§ What is being asked
Using the listing below, set down exactly the lines starting at the line that contains "From S2P Require Import Checksum." and ending at the line that contains "(** [C10] A B+tree", both included, and no others.

*** Dataset entries ***

(* ===== verification/FileTree.v ===== *)
(** * A B+tree in files

    The three layers together: a disk B+tree on the buffer pool on the file-backed page
    store that syncs each write.  A tree that was flushed is found again after the machine
    crashed, whatever the pool had cached. *)

From S2P Require Import Prelude.
From S2P Require Import Bytes.
From S2P Require Import PageBytes.
From S2P Require Import PoolPage.
From S2P Require Import ClockSweep.
From S2P Require Import BufferPool.
From S2P Require Import PoolRefinement.
From S2P Require Import BTreePage.
From S2P Require Import PageProg.
From S2P Require Import DiskBTree.
From S2P Require Import BTreeState.
From S2P Require Import BTreeSpec.
From S2P Require Import PoolProg.
From S2P Require Import BTreePool.
From S2P Require Import Checksum.
From S2P Require Import Disk.
From S2P Require Import FileStore.
From S2P Require Import FileCrash.

#[local] Instance file_pages : PageLimit := store_pages FilePageStore.

(** A store with the same files has the same pages. *)
Lemma stored_same rel (st0 st1 : FilePageStore) s :
  stored rel st0 s -> store_wf st1 -> (forall m, now (file (disk st1) m) = now (file (disk st0) m)) -> stored rel st1 s.
Proof.
  intros [Hw Hn Hdom Hp Ha] Hw1 E. split; [done| |done| |done].
  - rewrite Hn. cbn. unfold rel_pages, data_of. by rewrite E.
  - intros n d Hd. rewrite <- (Hp n d Hd). by apply same_now_page_on.
Qed.

Lemma reopened_wf (st0 st1 : FilePageStore) max :
  file_wf st0 -> sync_each_write st0 = true -> 0 < max ->
  sync_each_write st1 = true -> cache st1 = new_cache max -> fail_dir_sync st1 = false -> fail_write_sync st1 = false ->
  durable (disk st1) -> (forall m, now (file (disk st1) m) = now (file (disk st0) m)) -> file_wf st1.
Proof.
  intros Hw Hs Hm Hs1 Hc H1 H2 Hd E. pose proof Hw as [G1 G2 G3 G4 G5 G6]. split; try done.
  - rewrite Hc. by apply new_cache_ok.
  - by rewrite E.
  - intros rel. rewrite Hs1. apply (same_now_rel_ok _ (disk st0)); [done|]. by rewrite <- Hs.
Qed.

(** [C10] A B+tree on a syncing file store survives a crash once it is flushed.  The store syncs
    every write ([sync_each_write]), its files are in order and the relation has no pages;
    the pool has two frames or more, the page numbers suffice for the operations
    ([room_for]) and the fuel for their number.  Open the tree, run operations, flush, and
    let the machine crash, losing the pool and everything in the directory that is not
    synced.  The store opens again, the tree opens on it through a new pool, and all the
    operations before and after the crash together give the results of the same operations
    on one map.  Nothing of this is claimed for the store that does not sync its writes,
    on which the engine runs its indexes: there [bulk_sync_durable] says what the final
    sync makes durable, and [evicted_file_not_synced] what it loses. *)
Theorem flushed_tree_survives_crash rel cfg fuel cap cap' max (st : FilePageStore) b ops ops' :
  config_ok cfg -> file_wf st -> sync_each_write st = true -> rel_pages (disk st) rel = 0 ->
  2 <= cap -> 2 <= cap' -> 0 < max -> new_pool cap st = Some b ->
  Forall op_ok ops -> Forall op_ok ops' -> room_for (Z.of_nat (length ops + length ops')) -> (length ops + length ops' <= fuel)%nat ->
  exists b1 rs b2 b3,
    pool_run rel open_or_create b = Some (Ok tt, b1) /\ pool_ops cfg fuel rel ops b1 = Some (rs, b2) /\
    pool_run rel flush b2 = Some (Ok tt, b3) /\
    forall d, crash (disk (store b3)) d ->
      exists st' b4 b5 rs' b6 M,
        fst (with_max_open_files max d) = Ok st' /\ new_pool cap' st' = Some b4 /\
        pool_run rel open_or_create b4 = Some (Ok tt, b5) /\ pool_ops cfg fuel rel ops' b5 = Some (rs', b6) /\
        explained ∅ (ops ++ ops') (rs ++ rs') M.
Proof.
  intros Hcfg Hw Hs Hn Hc Hc' Hm Hb Hops Hops' Hlen Hfu.
  destruct (flushed_tree rel cfg fuel cap st b ops) as (b1 & rs & b2 & b3 & s & M & Ho & Hr & Hfl & Hex & Hst & Hh);
    [done..|eapply room_for_le; [exact Hlen|lia]|lia|].
  exists b1, rs, b2, b3. split_and!; [done..|]. intros d Hcr. destruct (st_wf _ _ _ Hst) as [Hw3 Hs3].
  destruct (open_after_crash (store b3) max d Hw3) as (st' & Eo & Hs' & Hc1 & Hf1 & Hf2 & Hd' & Hn'); [by apply Hw3|done|done|].
  pose proof (reopened_wf _ st' max Hw3 Hs3 Hm Hs' Hc1 Hf1 Hf2 Hd' Hn') as Hw'.
  pose proof (stored_same rel _ st' s Hst (conj Hw' Hs') Hn') as Hst'.
  destruct (stored_tree_continues rel cfg fuel cap' st' s _ M ops' Hcfg Hst' Hh Hc') as (b4 & b5 & rs' & b6 & M' & Hb4 & Ho' & Hr' & Hex');
    [lia|done|by rewrite <- Nat2Z.inj_add|lia|].
  exists st', b4, b5, rs', b6, M'. split_and!; try done. by eapply explained_app.
Qed.

(** A pool of two frames over an empty directory. *)
Definition small_file_pool : BufferPool FilePageStore :=
  mkPool (replicate 2 (new_page_frame (mkPageId 0 0))) ∅ [0; 1] (ClockSweep.new 2) (empty_store true 1) 0 ∅.

Lemma flushed_tree_survives_crash_witness :
  exists b1 rs b2 b3,
    pool_run 5 open_or_create small_file_pool = Some (Ok tt, b1) /\ pool_ops default_config 2 5 [OpInsert 1 10] b1 = Some (rs, b2) /\
    pool_run 5 flush b2 = Some (Ok tt, b3) /\
    forall d, crash (disk (store b3)) d ->
      exists st' b4 b5 rs' b6 M,
        fst (with_max_open_files 1 d) = Ok st' /\ new_pool 2 st' = Some b4 /\
        pool_run 5 open_or_create b4 = Some (Ok tt, b5) /\ pool_ops default_config 2 5 [OpGet 1] b5 = Some (rs', b6) /\
        explained ∅ ([OpInsert 1 10] ++ [OpGet 1]) (rs ++ rs') M.
Proof.
  apply (flushed_tree_survives_crash 5 default_config 2 2 2 1 (empty_store true 1) small_file_pool).
  - split; by vm_compute.
  - apply empty_store_wf. lia.
  - done.
  - done.
  - lia.
  - lia.
  - lia.
  - done.
  - repeat constructor; by vm_compute.
  - repeat constructor.
  - by vm_compute.
  - cbn. lia.
Defined.
Lemma serial_i128 v : in_signed 128 v -> serial (write_i128 v) read_i128 v.
Proof. intros Hv. apply (serial_le _ 16). rewrite le_value_mod. by apply (to_signed_mod 128). Qed.

Lemma serial_bool b : serial (write_bool b) read_bool b.
Proof.
  eapply (serial_last _ _ _ (if b then 1 else 0)); [|by destruct b].
  apply serial_u8. by destruct b.
Qed.

Lemma serial_bytes bs :
  Forall byte bs -> len bs <= MAX_READ_ALLOC -> serial (write_bytes bs) read_bytes bs.
Proof.
  intros Hb Hl. pose proof (len_nonneg bs). unfold write_bytes, MAX_READ_ALLOC in *.
  destruct (Z.ltb_spec u32_max (len bs)); [unfold u32_max in *; lia|].
  eapply serial_seq; [apply serial_u32; unfold in_unsigned; lia|]. cbv beta. unfold MAX_READ_ALLOC.
  destruct (Z.ltb_spec (64 * 1024 * 1024) (len bs)); [lia|].
  exists bs. split_and!; [apply emits_raw|done|apply parses_array].
Qed.

Lemma serial_str s :
  Forall byte s -> len s <= MAX_READ_ALLOC -> utf8_valid s = true -> serial (write_str s) read_str s.
Proof. intros Hb Hl Hu. eapply serial_last; [by apply serial_bytes|]. cbv beta. by rewrite Hu. Qed.

Lemma serial_all {A} (p : A -> Put) (g : Get A) l :
  Forall (fun x => serial (p x) g x) l -> serial (put_all p l) (get_n g (length l)) l.
Proof.
  induction 1 as [|x l Hx Hl IH]; [apply serial_ret|]. cbn [put_all get_n length].
  eapply serial_seq; [done|]. by eapply serial_last.
Qed.

(** A test for remaining input succeeds when something follows. *)
Definition grows (p : Put) : Prop := forall w w', p w = Ok w' -> len (buf w) < len (buf w').

Lemma serial_remaining {A} p (k : Z -> Get A) (g : Get A) a :
  grows p -> (forall n, 0 < n -> k n = g) -> serial p g a -> serial p (remaining ≫= k) a.
Proof.
  intros Hgr Hk (bs & Hp & Hb & Hg). exists bs. split_and!; [done|done|]. intros pre post Hl.
  specialize (Hgr _ _ (Hp (mkWriter []))). cbn [buf app] in Hgr. unfold len in Hgr at 1. cbn in Hgr.
  unfold mbind, Get_bind, remaining. cbn [data pos]. rewrite Hk; [by apply Hg|].
  unfold saturating_sub. rewrite !len_app. pose proof (len_nonneg post). lia.
Qed.
(* ===== verification/BigNumeric.v ===== *)
(** * Numeric coefficients as text
    ([crates/aiondb-core/src/numeric/big_coefficient.rs], [numeric/mod.rs])

    A [NumericValue] is a 128-bit coefficient and a scale, or, above that width, a
    [BigCoefficient]: base 10^9 limbs, least significant first, and a sign.  Modelled
    are the constructors and the conversions to and from decimal text, which is how
    the write-ahead log stores big coefficients.  Strings are lists of bytes. *)

From S2P Require Import Prelude.
From S2P Require Import Bytes.

Definition LIMB_BASE : Z := 1000000000.
Definition MAX_BIG_LIMBS : Z := 320.
Definition MAX_BIG_DECIMAL_DIGITS : Z := MAX_BIG_LIMBS * 9.

Record BigCoefficient : Type := mkBig { limbs : list Z; negative : bool }.

#[global] Instance BigCoefficient_eq_dec : EqDecision BigCoefficient.
Proof. solve_decision. Defined.

Definition big_zero : BigCoefficient := mkBig [] false.
Definition is_zero (b : BigCoefficient) : bool := match limbs b with [] => true | _ => false end.

(** Drop the elements equal to [c] at the front. *)
Fixpoint drop_eq (c : Z) (l : list Z) : list Z :=
  match l with x :: l' => if x =? c then drop_eq c l' else l | [] => [] end.

(** [while v.last() == Some(&0) { v.pop(); }]. *)
Definition pop_zeros (l : list Z) : list Z := rev (drop_eq 0 (rev l)).

Definition normalize (b : BigCoefficient) : BigCoefficient :=
  let l := pop_zeros (limbs b) in
  mkBig l (match l with [] => false | _ => negative b end).

Definition i128_min : Z := - 2 ^ 127.
Definition i128_max : Z := 2 ^ 127 - 1.

(** A checked [i128] operation with exact result [v]. *)
Definition checked_i128 (v : Z) : option Z := if (i128_min <=? v) && (v <=? i128_max) then Some v else None.

(** The loop of [to_i128] from the second limb on. *)
Fixpoint to_i128_loop (ls : list Z) (result base_power : Z) : option Z :=
  match ls with
  | [] => Some result
  | limb :: rest =>
      base ← checked_i128 (base_power * LIMB_BASE);
      term ← checked_i128 (base * limb);
      r ← checked_i128 (result + term);
      to_i128_loop rest r base
  end.

Definition to_i128 (b : BigCoefficient) : option Z :=
  match limbs b with
  | [] => Some 0
  | limb :: rest =>
      term ← checked_i128 (1 * limb);
      r ← checked_i128 (0 + term);
      r ← to_i128_loop rest r 1;
      if negative b then checked_i128 (- r) else Some r
  end.

(** The loop of [from_i128]; [fuel] is the number of limbs it may push. *)
Fixpoint from_i128_loop (fuel : nat) (abs : Z) : list Z :=
  match fuel with
  | O => []
  | S fuel' => if 0 <? abs then abs mod LIMB_BASE :: from_i128_loop fuel' (abs / LIMB_BASE) else []
  end.

(** An [i128] has at most five limbs. *)
Definition from_i128 (v : Z) : BigCoefficient :=
  if v =? 0 then big_zero else mkBig (from_i128_loop 5 (Z.abs v)) (v <? 0).

(** ** Decimal text *)

(** The last [k] decimal digits of [n]. *)
Fixpoint dec_fixed (k : nat) (n : Z) : list Z :=
  match k with O => [] | S k' => dec_fixed k' (n / 10) ++ [48 + n mod 10] end.

(** [{}] of an unsigned integer of at most [k] digits. *)
Definition show (k : nat) (n : Z) : list Z :=
  match drop_eq 48 (dec_fixed k n) with [] => [48] | l => l end.

(** [{:09}]. *)
Definition show_pad9 (n : Z) : list Z :=
  let s := show 20 n in replicate (9 - length s) 48 ++ s.

Definition show_i128 (v : Z) : list Z := if v <? 0 then 45 :: show 39 (- v) else show 39 v.

Definition is_digit (c : Z) : bool := (48 <=? c) && (c <=? 57).

Definition dec_value (s : list Z) : Z := fold_left (fun acc c => acc * 10 + (c - 48)) s 0.

(** [str::parse] of an integer type: digits after an optional sign, in range. *)
Definition parse_digits (s : list Z) : option Z :=
  match s with
  | [] => None
  | _ => if forallb is_digit s then Some (dec_value s) else None
  end.

Definition parse_u32 (s : list Z) : option Z :=
  v ← parse_digits (match s with 43 :: s' => s' | _ => s end);
  if v <=? u32_max then Some v else None.

Definition parse_i128 (s : list Z) : option Z :=
  match s with
  | 45 :: s' => v ← parse_digits s'; checked_i128 (- v)
  | 43 :: s' => v ← parse_digits s'; checked_i128 v
  | _ => v ← parse_digits s; checked_i128 v
  end.

(** One pass of the in-place division of [to_decimal_string_unsigned], most
    significant limb first. *)
Fixpoint div_pass (remainder : Z) (ws : list Z) : list Z * Z :=
  match ws with
  | [] => ([], remainder)
  | w :: ws' =>
      let cur := remainder * LIMB_BASE + w in
      let '(qs, r) := div_pass (cur mod LIMB_BASE) ws' in
      (Z.min u32_max (cur / LIMB_BASE) :: qs, r)
  end.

***

§ Exercise solution
From S2P Require Import Checksum.
From S2P Require Import Disk.
From S2P Require Import FileStore.
From S2P Require Import FileCrash.

#[local] Instance file_pages : PageLimit := store_pages FilePageStore.

(** A store with the same files has the same pages. *)
Lemma stored_same rel (st0 st1 : FilePageStore) s :
  stored rel st0 s -> store_wf st1 -> (forall m, now (file (disk st1) m) = now (file (disk st0) m)) -> stored rel st1 s.
Proof.
  intros [Hw Hn Hdom Hp Ha] Hw1 E. split; [done| |done| |done].
  - rewrite Hn. cbn. unfold rel_pages, data_of. by rewrite E.
  - intros n d Hd. rewrite <- (Hp n d Hd). by apply same_now_page_on.
Qed.

Lemma reopened_wf (st0 st1 : FilePageStore) max :
  file_wf st0 -> sync_each_write st0 = true -> 0 < max ->
  sync_each_write st1 = true -> cache st1 = new_cache max -> fail_dir_sync st1 = false -> fail_write_sync st1 = false ->
  durable (disk st1) -> (forall m, now (file (disk st1) m) = now (file (disk st0) m)) -> file_wf st1.
Proof.
  intros Hw Hs Hm Hs1 Hc H1 H2 Hd E. pose proof Hw as [G1 G2 G3 G4 G5 G6]. split; try done.
  - rewrite Hc. by apply new_cache_ok.
  - by rewrite E.
  - intros rel. rewrite Hs1. apply (same_now_rel_ok _ (disk st0)); [done|]. by rewrite <- Hs.
Qed.

(** [C10] A B+tree on a syncing file store survives a crash once it is flushed.  The store syncs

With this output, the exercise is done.